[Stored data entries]
--- START ---

(** X12: [encodeUrl] does not escape the percent sign, so it is not
    injective: a slash and the text [%2F] at the same place of a query
    are encoded alike. *)
Theorem encodeUrl_confuses_slash_and_escape (before after : string) :
  encodeUrl (before +:+ "/" +:+ after)
  = encodeUrl (before +:+ "%2F" +:+ after)
  ∧ before +:+ "/" +:+ after ≠ before +:+ "%2F" +:+ after.
Proof.
  split.
  - by rewrite !encodeUrl_app.
  - intros Heq. apply (f_equal String.length) in Heq.
    rewrite !string_length_app in Heq. cbn in Heq. lia.
Qed.

(** ** Index names without extension ([webappMiddleware]) *)

Lemma stripExtension_dotless (name : string) :
  occurrences dot name = 0 → stripExtension name = name.
Proof.
  induction name as [|c rest IH]; [done|].
  cbn [occurrences stripExtension].
  destruct (Ascii.eqb c dot); [done|]. cbn. intros Hrest. by rewrite IH.
Qed.

Lemma stripExtension_at_extension (ext : string) :
  ext ≠ EmptyString → occurrences dot ext = 0 →
  stripExtension (String dot ext) = EmptyString.
Proof.
  intros Hext Hdots. cbn [stripExtension]. rewrite Hdots.
  destruct ext; [done|]. reflexivity.
Qed.

(** X13: a name that ends in a dot and an extension (one or more
    characters without a dot) loses exactly that: of several extensions
    only the last one goes, and a name that starts with the dot becomes
    empty. *)
Theorem stripExtension_removes_last_extension (stem ext : string) :
  ext ≠ EmptyString → occurrences dot ext = 0 →
  stripExtension (stem +:+ "." +:+ ext) = stem.
Proof.
  intros Hext Hdots. induction stem as [|c stem IH].
  - by apply stripExtension_at_extension.
  - change (String c stem +:+ "." +:+ ext)
      with (String c (stem +:+ "." +:+ ext)).
    cbn [stripExtension]. rewrite IH.
    assert (occurrences dot (stem +:+ "." +:+ ext) ≠ 0) as Hdot.
    { rewrite !occurrences_app.
      change (occurrences dot ".") with 1. lia. }
    apply Nat.eqb_neq in Hdot. by rewrite Hdot, andb_false_r.
Qed.

(** X14: a name without a dot is kept as it is, and so is a name that
    ends in a dot; in every case the result is the beginning of the
    name. *)
Theorem stripExtension_keeps_other_names (name : string) :
  (occurrences dot name = 0 → stripExtension name = name)
  ∧ stripExtension (name +:+ ".") = name +:+ "."
  ∧ ∃ rest, name = stripExtension name +:+ rest.
Proof.
  split_and!.
  - apply stripExtension_dotless.
  - induction name as [|c name IH]; [done|].
    change (String c name +:+ ".") with (String c (name +:+ ".")).
    cbn [stripExtension]. rewrite IH.
    assert (occurrences dot (name +:+ ".") ≠ 0) as Hdot.
    { rewrite occurrences_app.
      change (occurrences dot ".") with 1. lia. }
    apply Nat.eqb_neq in Hdot. by rewrite Hdot, andb_false_r.
  - induction name as [|c name [rest IH]]; [by exists EmptyString|].
    cbn [stripExtension].
    destruct (_ && _).
    + by exists (String c name).
    + exists rest.
      change (String c (stripExtension name) +:+ rest)
        with (String c (stripExtension name +:+ rest)).
      by rewrite <-IH.
Qed.

Section WebappFacts.

Variable basename : string → string.

(** X15: in the state of a request, every page that the configuration
    disables is disabled, [pwa] is disabled besides exactly for a
    request with a user name (the list is the configured one, with
    [pwa] appended for such a request), and the title is never empty:
    it is the configured title when that is not empty, and
    [Home Gallery] when the title is absent or empty. *)
Theorem webappState_disabled_and_title
    (config : WebappConfig.t) (publicEntries : list string)
    (username : option string) :
  let state := webappState basename config publicEntries username in
  (∀ page, page ∈ WebappState.disabled state
           ↔ page ∈ default [] (WebappConfig.disabled config)
             ∨ (page = "pwa" ∧ loggedIn username = true))
  ∧ WebappState.disabled state
    = default [] (WebappConfig.disabled config)
      ++ (if loggedIn username then ["pwa"] else [])
  ∧ WebappState.title state ≠ EmptyString
  ∧ (∀ title, WebappConfig.title config = Some title →
              title ≠ EmptyString →
              WebappState.title state = title)
  ∧ (WebappConfig.title config = None
     ∨ WebappConfig.title config = Some EmptyString →
     WebappState.title state = "Home Gallery").
Proof.
  cbn zeta. unfold webappState; cbn [WebappState.disabled WebappState.title].
  split_and!.
  - intros page. destruct (loggedIn username).
    + rewrite elem_of_app, list_elem_of_singleton. intuition.
    + intuition congruence.
  - destruct (loggedIn username); [done|]. by rewrite app_nil_r.
  - destruct (WebappConfig.title config) as [title|]; [|done].
    destruct title; [done|]. done.
  - intros title -> Htitle. by destruct title.
  - by intros [-> | ->].
Qed.

End WebappFacts.

(** ** The shared list of disabled features ([useAppConfig]) *)

(** X16: [useAppConfig] pushes the non-empty values of the query onto
    an array that outlives the call, so they pile up: a second call with
    the same query gives the list of the first call with the values
    appended once more, and without an injected list it is the default
    list of the module that has grown. *)
Theorem useAppConfig_piles_up (queryDisabled : list string)
    (heap : ConfigHeap) :
  let first := useAppConfig queryDisabled heap in
  let second := useAppConfig queryDisabled first.2 in
  second.1
  = first.1 ++ filter (λ v, v ≠ EmptyString) queryDisabled
  ∧ match injectedDisabled heap with
    | None => defaultDisabled first.2 = first.1
    | Some _ => defaultDisabled first.2 = defaultDisabled heap
    end.
Proof.
  cbn zeta. unfold useAppConfig.
  assert (filter (λ v, negb (String.length v =? 0)%nat) queryDisabled
          = filter (λ v, v ≠ EmptyString) queryDisabled) as ->.
  { apply list_filter_iff. intros v. destruct v; cbn; intuition congruence. }
  destruct (injectedDisabled heap); cbn; by split.
Qed.

Lemma stripExtension_removes_last_extension_witness :
  stripExtension "archive.tar.gz" = "archive.tar".
Proof.
  assert ("gz" ≠ EmptyString) as Hext by discriminate.
  exact (stripExtension_removes_last_extension "archive.tar" "gz"
           Hext eq_refl).
Defined.

(** ** Finding the entry to view ([findEntryIndex]) *)

Lemma prefix_startsWith (start text : string) :
  String.prefix start text = true ↔ startsWith text start.
Proof.
  revert text. induction start as [|a start IH]; intros text.
  - split; [intros _; by exists text|by destruct text].
  - destruct text as [|b text].
    + split; [done|by intros [rest [=]]].
    + simpl. destruct (ascii_dec a b) as [->|Hne].
      * rewrite IH. split; intros [rest Hrest]; exists rest.
        -- by rewrite Hrest.
        -- change (String b start +:+ rest)
             with (String b (start +:+ rest)) in Hrest.
           by injection Hrest.
      * split; [done|]. intros [rest Hrest].
        change (String a start +:+ rest)
          with (String a (start +:+ rest)) in Hrest.
        injection Hrest as Hab _. by destruct Hne.
Qed.

(** What the loop returns: -1 and no entry starts with the id, or the
    position of the first entry that does. *)
Lemma firstStartingWith_spec (id : string) (entries : list Media.t)
    (i : Z) :
  let r := firstStartingWith id entries i in
  (r = (-1)%Z
   ∧ Forall (λ entry, ¬ startsWith (Media.id entry) id) entries)
  ∨ (∃ k entry,
       r = (i + Z.of_nat k)%Z
       ∧ entries !! k = Some entry
       ∧ startsWith (Media.id entry) id
       ∧ Forall (λ entry, ¬ startsWith (Media.id entry) id)
                (take k entries)).
Proof.
  cbn zeta. revert i. induction entries as [|entry rest IH]; intros i.
  - left. by split.
  - cbn [firstStartingWith].
    destruct (String.prefix id (Media.id entry)) eqn:Hprefix.
    + right. exists 0, entry. rewrite Z.add_0_r.
      split_and!; [done|done| |constructor].
      by apply prefix_startsWith.
    + assert (¬ startsWith (Media.id entry) id) as Hno.
      { rewrite <-prefix_startsWith. by rewrite Hprefix. }
      destruct (IH (i + 1)%Z) as [[-> Hall]|(k & e & -> & Hk & He & Hbefore)].
      * left. split; [done|by constructor].
      * right. exists (S k), e. split_and!; [lia|done|done|].
        cbn. by constructor.
Qed.

(** X17: [findEntryIndex] returns -1 only if no entry has an id that
    starts with the id looked for, and otherwise the position of an
    entry of the list whose id starts with it. *)
Theorem findEntryIndex_sound_and_complete
    (stateIndex : option Z) (entries : list Media.t) (id : string) :
  let r := findEntryIndex stateIndex entries id in
  (r = (-1)%Z
   ∧ Forall (λ entry, ¬ startsWith (Media.id entry) id) entries)
  ∨ (∃ entry, entryAt entries r = Some entry
              ∧ startsWith (Media.id entry) id).
Proof.
  cbn zeta.
  assert (let r := firstStartingWith id entries 0 in
          (r = (-1)%Z
           ∧ Forall (λ entry, ¬ startsWith (Media.id entry) id) entries)
          ∨ (∃ entry, entryAt entries r = Some entry
                      ∧ startsWith (Media.id entry) id)) as Hloop.
  { cbn zeta.
    destruct (firstStartingWith_spec id entries 0)
      as [?|(k & entry & -> & Hk & Hentry & _)]; [by left|].
    right. exists entry. split; [|done].
    unfold entryAt. rewrite Z.add_0_l.
    destruct (Z.ltb_spec (Z.of_nat k) 0) as [?|_]; [lia|].
    by rewrite Nat2Z.id. }
  unfold findEntryIndex. destruct stateIndex as [index|]; [|exact Hloop].
  destruct (negb (index =? 0)%Z); [|exact Hloop]. cbn [andb].
  destruct (entryAt entries index) as [entry|] eqn:Hentry; [|exact Hloop].
  destruct (String.prefix id (Media.id entry)) eqn:Hprefix; [|exact Hloop].
  right. exists entry. split; [done|]. by apply prefix_startsWith.
Qed.
(** X5. The three counters never decrease, whatever sequence of requests
    and purges the rasterizer goes through. *)
Theorem counters_never_decrease r ops :
  (cache_hits_ r ≤ cache_hits_ (run_ops r ops))%N
  ∧ (cache_fills_ r ≤ cache_fills_ (run_ops r ops))%N
  ∧ (cache_evictions_ r ≤ cache_evictions_ (run_ops r ops))%N.
Proof.
  apply (run_ops_invariant
           (λ r', (cache_hits_ r ≤ cache_hits_ r')%N
                  ∧ (cache_fills_ r ≤ cache_fills_ r')%N
                  ∧ (cache_evictions_ r ≤ cache_evictions_ r')%N));
    [| lia].
  intros r' op (Hh & Hf & He).
  destruct (step_counters r' op) as (Hh' & Hf' & He'). lia.
Qed.

(** X6. Every fill is a hit: from construction on, the counter of fills
    never exceeds the counter of hits. *)
Theorem fills_at_most_hits ops :
  (cache_fills_ (run_ops PictureRasterzier_ctor ops)
   ≤ cache_hits_ (run_ops PictureRasterzier_ctor ops))%N.
Proof.
  apply (run_ops_invariant (λ r, (cache_fills_ r ≤ cache_hits_ r)%N));
    [| done].
  intros r [q|] Hr; simpl; [| done].
  destruct (request_key q) as [k|] eqn:Hq; [| by rewrite query_noop].
  destruct (query_served q k r Hq); unfold increment; simpl; lia.
Qed.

--- END ---

(Problem description) Repeat word for word the lines above that run from the line containing "assert (let r" through the line containing "destruct (firstStartingWith_spec id", both ends included, and nothing else.

(Completed task)
  assert (let r := firstStartingWith id entries 0 in
          (r = (-1)%Z
           ∧ Forall (λ entry, ¬ startsWith (Media.id entry) id) entries)
          ∨ (∃ entry, entryAt entries r = Some entry
                      ∧ startsWith (Media.id entry) id)) as Hloop.
  { cbn zeta.
    destruct (firstStartingWith_spec id entries 0)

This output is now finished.